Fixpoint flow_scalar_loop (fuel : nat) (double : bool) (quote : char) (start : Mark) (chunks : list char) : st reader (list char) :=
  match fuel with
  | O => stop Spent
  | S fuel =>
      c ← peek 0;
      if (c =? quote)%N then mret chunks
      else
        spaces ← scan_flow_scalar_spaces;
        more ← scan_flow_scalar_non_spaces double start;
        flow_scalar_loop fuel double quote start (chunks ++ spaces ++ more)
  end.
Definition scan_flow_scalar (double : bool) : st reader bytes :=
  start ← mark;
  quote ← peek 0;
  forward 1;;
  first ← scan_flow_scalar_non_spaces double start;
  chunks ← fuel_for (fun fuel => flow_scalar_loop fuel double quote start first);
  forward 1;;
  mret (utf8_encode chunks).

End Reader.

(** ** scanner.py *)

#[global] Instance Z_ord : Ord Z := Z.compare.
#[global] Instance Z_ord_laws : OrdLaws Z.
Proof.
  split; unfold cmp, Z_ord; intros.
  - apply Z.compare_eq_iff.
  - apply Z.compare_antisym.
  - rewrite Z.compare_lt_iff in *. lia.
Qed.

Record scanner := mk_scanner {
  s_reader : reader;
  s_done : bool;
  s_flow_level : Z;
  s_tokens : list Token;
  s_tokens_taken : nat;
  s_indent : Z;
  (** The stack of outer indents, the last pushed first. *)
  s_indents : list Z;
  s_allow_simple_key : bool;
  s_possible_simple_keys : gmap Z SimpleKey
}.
==
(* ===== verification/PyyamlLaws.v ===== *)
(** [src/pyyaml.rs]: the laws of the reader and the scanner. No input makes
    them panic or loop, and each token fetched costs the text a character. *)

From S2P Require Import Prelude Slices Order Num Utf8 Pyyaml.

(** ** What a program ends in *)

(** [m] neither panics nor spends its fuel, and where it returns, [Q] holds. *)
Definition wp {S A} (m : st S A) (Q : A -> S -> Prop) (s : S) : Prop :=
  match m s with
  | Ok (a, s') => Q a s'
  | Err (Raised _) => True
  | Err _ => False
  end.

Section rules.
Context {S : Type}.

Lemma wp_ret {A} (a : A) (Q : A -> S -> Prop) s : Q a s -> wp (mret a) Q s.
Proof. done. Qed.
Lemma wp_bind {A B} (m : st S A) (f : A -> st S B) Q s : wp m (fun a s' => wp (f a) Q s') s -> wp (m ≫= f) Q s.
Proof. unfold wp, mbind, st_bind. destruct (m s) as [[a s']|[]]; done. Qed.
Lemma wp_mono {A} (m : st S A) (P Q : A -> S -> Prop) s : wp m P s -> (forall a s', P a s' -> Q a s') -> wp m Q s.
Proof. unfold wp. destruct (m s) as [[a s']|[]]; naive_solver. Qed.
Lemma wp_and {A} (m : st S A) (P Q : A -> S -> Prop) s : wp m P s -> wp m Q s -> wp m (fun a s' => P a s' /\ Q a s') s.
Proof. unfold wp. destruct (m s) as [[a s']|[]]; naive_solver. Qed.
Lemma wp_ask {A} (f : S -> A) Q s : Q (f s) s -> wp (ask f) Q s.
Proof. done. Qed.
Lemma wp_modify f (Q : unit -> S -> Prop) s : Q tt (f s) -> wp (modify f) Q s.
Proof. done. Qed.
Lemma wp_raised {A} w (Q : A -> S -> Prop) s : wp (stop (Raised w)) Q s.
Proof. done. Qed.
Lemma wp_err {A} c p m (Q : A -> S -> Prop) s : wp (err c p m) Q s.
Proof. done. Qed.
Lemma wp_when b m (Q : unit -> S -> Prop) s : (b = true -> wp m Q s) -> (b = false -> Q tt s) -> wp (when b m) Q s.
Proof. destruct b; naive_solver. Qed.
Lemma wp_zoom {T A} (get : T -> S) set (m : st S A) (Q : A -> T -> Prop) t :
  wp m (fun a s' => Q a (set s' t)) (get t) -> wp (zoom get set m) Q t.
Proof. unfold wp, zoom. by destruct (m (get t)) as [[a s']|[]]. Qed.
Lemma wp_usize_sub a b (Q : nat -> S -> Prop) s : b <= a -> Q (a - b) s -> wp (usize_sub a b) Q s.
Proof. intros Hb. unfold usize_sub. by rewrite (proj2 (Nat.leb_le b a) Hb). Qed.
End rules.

* Your objective
Out of the data above, transcribe exactly and only the lines starting with the line that has "(* ===== verification/PyyamlLaws.v ===== *)" and going on through the line that has "Lemma wp_usize_sub a", both included.

* Finished exercise
(* ===== verification/PyyamlLaws.v ===== *)
(** [src/pyyaml.rs]: the laws of the reader and the scanner. No input makes
    them panic or loop, and each token fetched costs the text a character. *)

From S2P Require Import Prelude Slices Order Num Utf8 Pyyaml.

(** ** What a program ends in *)

(** [m] neither panics nor spends its fuel, and where it returns, [Q] holds. *)
Definition wp {S A} (m : st S A) (Q : A -> S -> Prop) (s : S) : Prop :=
  match m s with
  | Ok (a, s') => Q a s'
  | Err (Raised _) => True
  | Err _ => False
  end.

Section rules.
Context {S : Type}.

Lemma wp_ret {A} (a : A) (Q : A -> S -> Prop) s : Q a s -> wp (mret a) Q s.
Proof. done. Qed.
Lemma wp_bind {A B} (m : st S A) (f : A -> st S B) Q s : wp m (fun a s' => wp (f a) Q s') s -> wp (m ≫= f) Q s.
Proof. unfold wp, mbind, st_bind. destruct (m s) as [[a s']|[]]; done. Qed.
Lemma wp_mono {A} (m : st S A) (P Q : A -> S -> Prop) s : wp m P s -> (forall a s', P a s' -> Q a s') -> wp m Q s.
Proof. unfold wp. destruct (m s) as [[a s']|[]]; naive_solver. Qed.
Lemma wp_and {A} (m : st S A) (P Q : A -> S -> Prop) s : wp m P s -> wp m Q s -> wp m (fun a s' => P a s' /\ Q a s') s.
Proof. unfold wp. destruct (m s) as [[a s']|[]]; naive_solver. Qed.
Lemma wp_ask {A} (f : S -> A) Q s : Q (f s) s -> wp (ask f) Q s.
Proof. done. Qed.
Lemma wp_modify f (Q : unit -> S -> Prop) s : Q tt (f s) -> wp (modify f) Q s.
Proof. done. Qed.
Lemma wp_raised {A} w (Q : A -> S -> Prop) s : wp (stop (Raised w)) Q s.
Proof. done. Qed.
Lemma wp_err {A} c p m (Q : A -> S -> Prop) s : wp (err c p m) Q s.
Proof. done. Qed.
Lemma wp_when b m (Q : unit -> S -> Prop) s : (b = true -> wp m Q s) -> (b = false -> Q tt s) -> wp (when b m) Q s.
Proof. destruct b; naive_solver. Qed.
Lemma wp_zoom {T A} (get : T -> S) set (m : st S A) (Q : A -> T -> Prop) t :
  wp m (fun a s' => Q a (set s' t)) (get t) -> wp (zoom get set m) Q t.
Proof. unfold wp, zoom. by destruct (m (get t)) as [[a s']|[]]. Qed.
Lemma wp_usize_sub a b (Q : nat -> S -> Prop) s : b <= a -> Q (a - b) s -> wp (usize_sub a b) Q s.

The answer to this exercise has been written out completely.